-------- The data --------

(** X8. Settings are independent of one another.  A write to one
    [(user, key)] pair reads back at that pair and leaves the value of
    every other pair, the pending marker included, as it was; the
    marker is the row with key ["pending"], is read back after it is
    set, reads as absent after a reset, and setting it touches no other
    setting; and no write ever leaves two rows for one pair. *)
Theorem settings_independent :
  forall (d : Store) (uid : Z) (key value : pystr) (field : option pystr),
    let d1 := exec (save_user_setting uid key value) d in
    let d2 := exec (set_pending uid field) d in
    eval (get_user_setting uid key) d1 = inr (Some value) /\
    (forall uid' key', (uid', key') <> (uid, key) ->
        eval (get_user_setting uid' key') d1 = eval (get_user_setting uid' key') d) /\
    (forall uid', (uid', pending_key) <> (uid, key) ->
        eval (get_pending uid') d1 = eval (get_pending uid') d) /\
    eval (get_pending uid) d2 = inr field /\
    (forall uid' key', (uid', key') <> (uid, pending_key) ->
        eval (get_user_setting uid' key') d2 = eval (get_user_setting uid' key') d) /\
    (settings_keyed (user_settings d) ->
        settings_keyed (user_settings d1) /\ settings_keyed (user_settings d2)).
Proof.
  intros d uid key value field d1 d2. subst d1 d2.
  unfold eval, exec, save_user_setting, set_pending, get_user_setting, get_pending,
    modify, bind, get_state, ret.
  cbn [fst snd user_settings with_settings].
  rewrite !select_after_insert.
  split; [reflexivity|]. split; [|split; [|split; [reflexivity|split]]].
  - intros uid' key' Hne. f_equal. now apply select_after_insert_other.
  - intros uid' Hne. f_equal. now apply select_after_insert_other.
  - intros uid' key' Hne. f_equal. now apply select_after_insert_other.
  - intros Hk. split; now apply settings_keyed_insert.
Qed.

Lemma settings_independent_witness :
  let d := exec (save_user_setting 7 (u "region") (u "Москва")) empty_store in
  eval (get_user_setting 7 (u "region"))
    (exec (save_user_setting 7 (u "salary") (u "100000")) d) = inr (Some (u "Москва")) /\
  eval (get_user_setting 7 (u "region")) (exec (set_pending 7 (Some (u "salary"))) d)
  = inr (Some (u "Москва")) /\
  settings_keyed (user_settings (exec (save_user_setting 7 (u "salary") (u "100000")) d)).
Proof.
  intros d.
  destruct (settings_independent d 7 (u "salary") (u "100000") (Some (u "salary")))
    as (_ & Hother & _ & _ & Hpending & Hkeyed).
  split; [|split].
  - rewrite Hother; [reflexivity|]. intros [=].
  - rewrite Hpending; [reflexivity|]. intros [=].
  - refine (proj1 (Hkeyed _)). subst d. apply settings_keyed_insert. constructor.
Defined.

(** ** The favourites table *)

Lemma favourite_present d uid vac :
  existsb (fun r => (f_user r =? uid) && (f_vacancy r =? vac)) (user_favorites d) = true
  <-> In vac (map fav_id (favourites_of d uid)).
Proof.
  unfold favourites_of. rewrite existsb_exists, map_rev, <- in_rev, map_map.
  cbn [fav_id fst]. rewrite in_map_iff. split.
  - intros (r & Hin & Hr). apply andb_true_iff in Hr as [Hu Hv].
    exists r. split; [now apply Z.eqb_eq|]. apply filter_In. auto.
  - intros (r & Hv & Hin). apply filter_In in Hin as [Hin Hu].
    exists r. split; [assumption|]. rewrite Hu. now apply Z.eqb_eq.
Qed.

--------
-------- The data --------

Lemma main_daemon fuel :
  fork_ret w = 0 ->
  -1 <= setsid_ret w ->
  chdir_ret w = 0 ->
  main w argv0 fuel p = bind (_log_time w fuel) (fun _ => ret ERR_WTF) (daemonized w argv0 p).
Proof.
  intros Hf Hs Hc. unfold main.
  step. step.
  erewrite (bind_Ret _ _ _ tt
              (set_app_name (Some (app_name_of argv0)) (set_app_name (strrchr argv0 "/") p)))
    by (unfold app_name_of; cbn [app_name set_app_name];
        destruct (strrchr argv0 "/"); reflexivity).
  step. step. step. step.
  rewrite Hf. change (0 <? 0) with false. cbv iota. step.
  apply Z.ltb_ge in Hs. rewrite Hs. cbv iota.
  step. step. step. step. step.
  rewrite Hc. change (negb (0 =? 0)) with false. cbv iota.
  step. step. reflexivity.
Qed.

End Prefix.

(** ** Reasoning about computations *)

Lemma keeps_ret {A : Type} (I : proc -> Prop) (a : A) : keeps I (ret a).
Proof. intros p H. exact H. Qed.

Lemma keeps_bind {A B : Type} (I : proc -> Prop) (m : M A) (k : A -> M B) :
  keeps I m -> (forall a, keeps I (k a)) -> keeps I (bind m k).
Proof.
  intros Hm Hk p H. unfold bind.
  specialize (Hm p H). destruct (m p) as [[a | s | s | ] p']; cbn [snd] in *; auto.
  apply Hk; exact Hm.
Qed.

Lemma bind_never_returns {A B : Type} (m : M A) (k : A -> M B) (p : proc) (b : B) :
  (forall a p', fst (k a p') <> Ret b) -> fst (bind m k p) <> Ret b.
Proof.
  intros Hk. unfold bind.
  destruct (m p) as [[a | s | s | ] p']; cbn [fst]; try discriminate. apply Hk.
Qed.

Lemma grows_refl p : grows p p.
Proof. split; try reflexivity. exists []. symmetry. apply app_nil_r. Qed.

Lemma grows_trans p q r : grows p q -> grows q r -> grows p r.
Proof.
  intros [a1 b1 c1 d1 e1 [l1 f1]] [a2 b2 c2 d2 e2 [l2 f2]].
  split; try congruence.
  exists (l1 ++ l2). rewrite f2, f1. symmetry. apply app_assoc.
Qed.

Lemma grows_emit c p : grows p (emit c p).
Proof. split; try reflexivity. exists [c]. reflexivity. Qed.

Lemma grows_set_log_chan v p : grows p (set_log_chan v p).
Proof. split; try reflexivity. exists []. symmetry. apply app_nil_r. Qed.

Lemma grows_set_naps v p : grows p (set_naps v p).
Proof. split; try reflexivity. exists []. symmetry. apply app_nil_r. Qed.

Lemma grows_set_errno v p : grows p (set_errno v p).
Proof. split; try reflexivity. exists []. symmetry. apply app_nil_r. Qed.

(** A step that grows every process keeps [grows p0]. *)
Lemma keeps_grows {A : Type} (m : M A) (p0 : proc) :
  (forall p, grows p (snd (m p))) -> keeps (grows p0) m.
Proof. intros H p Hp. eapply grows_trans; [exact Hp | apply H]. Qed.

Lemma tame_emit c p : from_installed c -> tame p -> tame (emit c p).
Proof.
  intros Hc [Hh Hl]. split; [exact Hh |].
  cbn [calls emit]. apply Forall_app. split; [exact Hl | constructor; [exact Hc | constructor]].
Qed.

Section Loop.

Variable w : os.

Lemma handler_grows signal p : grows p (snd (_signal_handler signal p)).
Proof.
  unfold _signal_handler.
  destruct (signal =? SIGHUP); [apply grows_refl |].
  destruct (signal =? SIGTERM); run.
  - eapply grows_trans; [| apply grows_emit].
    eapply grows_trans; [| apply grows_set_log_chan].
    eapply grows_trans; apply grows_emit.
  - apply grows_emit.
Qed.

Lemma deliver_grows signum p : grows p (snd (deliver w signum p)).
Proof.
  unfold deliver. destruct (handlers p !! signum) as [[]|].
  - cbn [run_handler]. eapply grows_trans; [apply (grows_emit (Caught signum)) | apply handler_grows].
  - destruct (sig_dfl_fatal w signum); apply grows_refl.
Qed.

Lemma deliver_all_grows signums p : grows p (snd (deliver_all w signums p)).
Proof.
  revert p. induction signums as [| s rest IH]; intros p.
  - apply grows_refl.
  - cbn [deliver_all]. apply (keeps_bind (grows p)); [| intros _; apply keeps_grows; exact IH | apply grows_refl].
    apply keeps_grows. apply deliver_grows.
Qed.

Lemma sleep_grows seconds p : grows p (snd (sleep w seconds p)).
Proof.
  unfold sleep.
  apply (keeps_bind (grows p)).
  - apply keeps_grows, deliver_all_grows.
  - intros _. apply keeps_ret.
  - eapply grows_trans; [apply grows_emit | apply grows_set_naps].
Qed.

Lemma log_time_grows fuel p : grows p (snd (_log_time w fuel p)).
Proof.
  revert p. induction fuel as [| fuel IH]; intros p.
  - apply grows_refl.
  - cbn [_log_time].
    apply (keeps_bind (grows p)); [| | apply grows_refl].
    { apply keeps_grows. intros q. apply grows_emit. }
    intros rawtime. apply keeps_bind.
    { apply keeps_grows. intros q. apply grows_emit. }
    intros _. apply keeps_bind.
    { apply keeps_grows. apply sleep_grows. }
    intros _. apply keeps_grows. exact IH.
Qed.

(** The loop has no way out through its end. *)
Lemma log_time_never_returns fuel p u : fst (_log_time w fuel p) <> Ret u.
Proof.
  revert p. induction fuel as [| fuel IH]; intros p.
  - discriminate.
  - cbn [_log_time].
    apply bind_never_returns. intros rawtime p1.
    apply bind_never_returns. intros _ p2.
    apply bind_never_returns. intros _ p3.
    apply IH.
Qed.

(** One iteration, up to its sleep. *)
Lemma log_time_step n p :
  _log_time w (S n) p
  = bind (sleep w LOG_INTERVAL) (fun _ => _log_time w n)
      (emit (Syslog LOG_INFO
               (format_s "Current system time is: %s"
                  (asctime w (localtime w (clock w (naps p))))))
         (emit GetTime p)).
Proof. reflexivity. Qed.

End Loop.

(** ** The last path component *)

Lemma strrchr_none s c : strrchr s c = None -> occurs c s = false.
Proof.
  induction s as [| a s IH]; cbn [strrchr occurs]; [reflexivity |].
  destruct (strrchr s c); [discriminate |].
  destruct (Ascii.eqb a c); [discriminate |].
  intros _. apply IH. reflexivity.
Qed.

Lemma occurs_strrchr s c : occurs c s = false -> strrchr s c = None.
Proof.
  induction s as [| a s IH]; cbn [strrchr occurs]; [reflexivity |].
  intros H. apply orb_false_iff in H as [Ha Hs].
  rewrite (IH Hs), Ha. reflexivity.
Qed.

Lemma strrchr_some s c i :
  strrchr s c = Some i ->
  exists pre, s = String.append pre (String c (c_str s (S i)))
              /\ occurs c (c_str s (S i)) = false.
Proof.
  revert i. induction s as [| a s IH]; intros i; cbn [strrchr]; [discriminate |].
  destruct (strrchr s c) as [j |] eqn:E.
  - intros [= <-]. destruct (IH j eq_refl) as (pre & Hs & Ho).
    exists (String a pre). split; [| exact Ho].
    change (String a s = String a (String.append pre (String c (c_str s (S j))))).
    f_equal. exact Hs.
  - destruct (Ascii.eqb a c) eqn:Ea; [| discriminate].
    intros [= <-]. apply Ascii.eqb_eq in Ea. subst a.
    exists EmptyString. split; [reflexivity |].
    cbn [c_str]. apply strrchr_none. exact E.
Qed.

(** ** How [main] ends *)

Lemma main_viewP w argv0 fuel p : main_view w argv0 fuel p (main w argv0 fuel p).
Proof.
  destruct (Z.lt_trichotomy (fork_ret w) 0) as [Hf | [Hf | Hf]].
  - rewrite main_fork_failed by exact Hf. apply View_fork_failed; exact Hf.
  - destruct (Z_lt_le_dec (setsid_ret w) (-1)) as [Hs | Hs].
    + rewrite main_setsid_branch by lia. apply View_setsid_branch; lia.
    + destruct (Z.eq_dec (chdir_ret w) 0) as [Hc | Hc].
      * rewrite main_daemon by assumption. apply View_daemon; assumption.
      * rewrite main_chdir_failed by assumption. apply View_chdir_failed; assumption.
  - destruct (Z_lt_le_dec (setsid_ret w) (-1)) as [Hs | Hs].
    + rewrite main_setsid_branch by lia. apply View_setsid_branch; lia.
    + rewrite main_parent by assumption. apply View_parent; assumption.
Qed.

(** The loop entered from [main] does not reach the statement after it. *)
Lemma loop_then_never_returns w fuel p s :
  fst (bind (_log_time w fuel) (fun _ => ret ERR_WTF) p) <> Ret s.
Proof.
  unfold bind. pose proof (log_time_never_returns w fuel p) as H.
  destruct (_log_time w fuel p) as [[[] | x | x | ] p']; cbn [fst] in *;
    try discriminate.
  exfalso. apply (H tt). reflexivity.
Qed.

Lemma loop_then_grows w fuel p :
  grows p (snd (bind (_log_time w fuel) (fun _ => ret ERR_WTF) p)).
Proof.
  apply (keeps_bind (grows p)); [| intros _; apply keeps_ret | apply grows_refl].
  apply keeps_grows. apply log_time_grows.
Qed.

--------

Your answer should be the lines above from the one containing "apply keeps_grows. apply deliver_grows." through the one containing "keeps_grows. apply sleep_grows.", copied exactly and with both ends kept.

▶ Completed exercise:
    apply keeps_grows. apply deliver_grows.
Qed.

Lemma sleep_grows seconds p : grows p (snd (sleep w seconds p)).
Proof.
  unfold sleep.
  apply (keeps_bind (grows p)).
  - apply keeps_grows, deliver_all_grows.
  - intros _. apply keeps_ret.
  - eapply grows_trans; [apply grows_emit | apply grows_set_naps].
Qed.

Lemma log_time_grows fuel p : grows p (snd (_log_time w fuel p)).
Proof.
  revert p. induction fuel as [| fuel IH]; intros p.
  - apply grows_refl.
  - cbn [_log_time].
    apply (keeps_bind (grows p)); [| | apply grows_refl].
    { apply keeps_grows. intros q. apply grows_emit. }
    intros rawtime. apply keeps_bind.
    { apply keeps_grows. intros q. apply grows_emit. }
    intros _. apply keeps_bind.
    { apply keeps_grows. apply sleep_grows. }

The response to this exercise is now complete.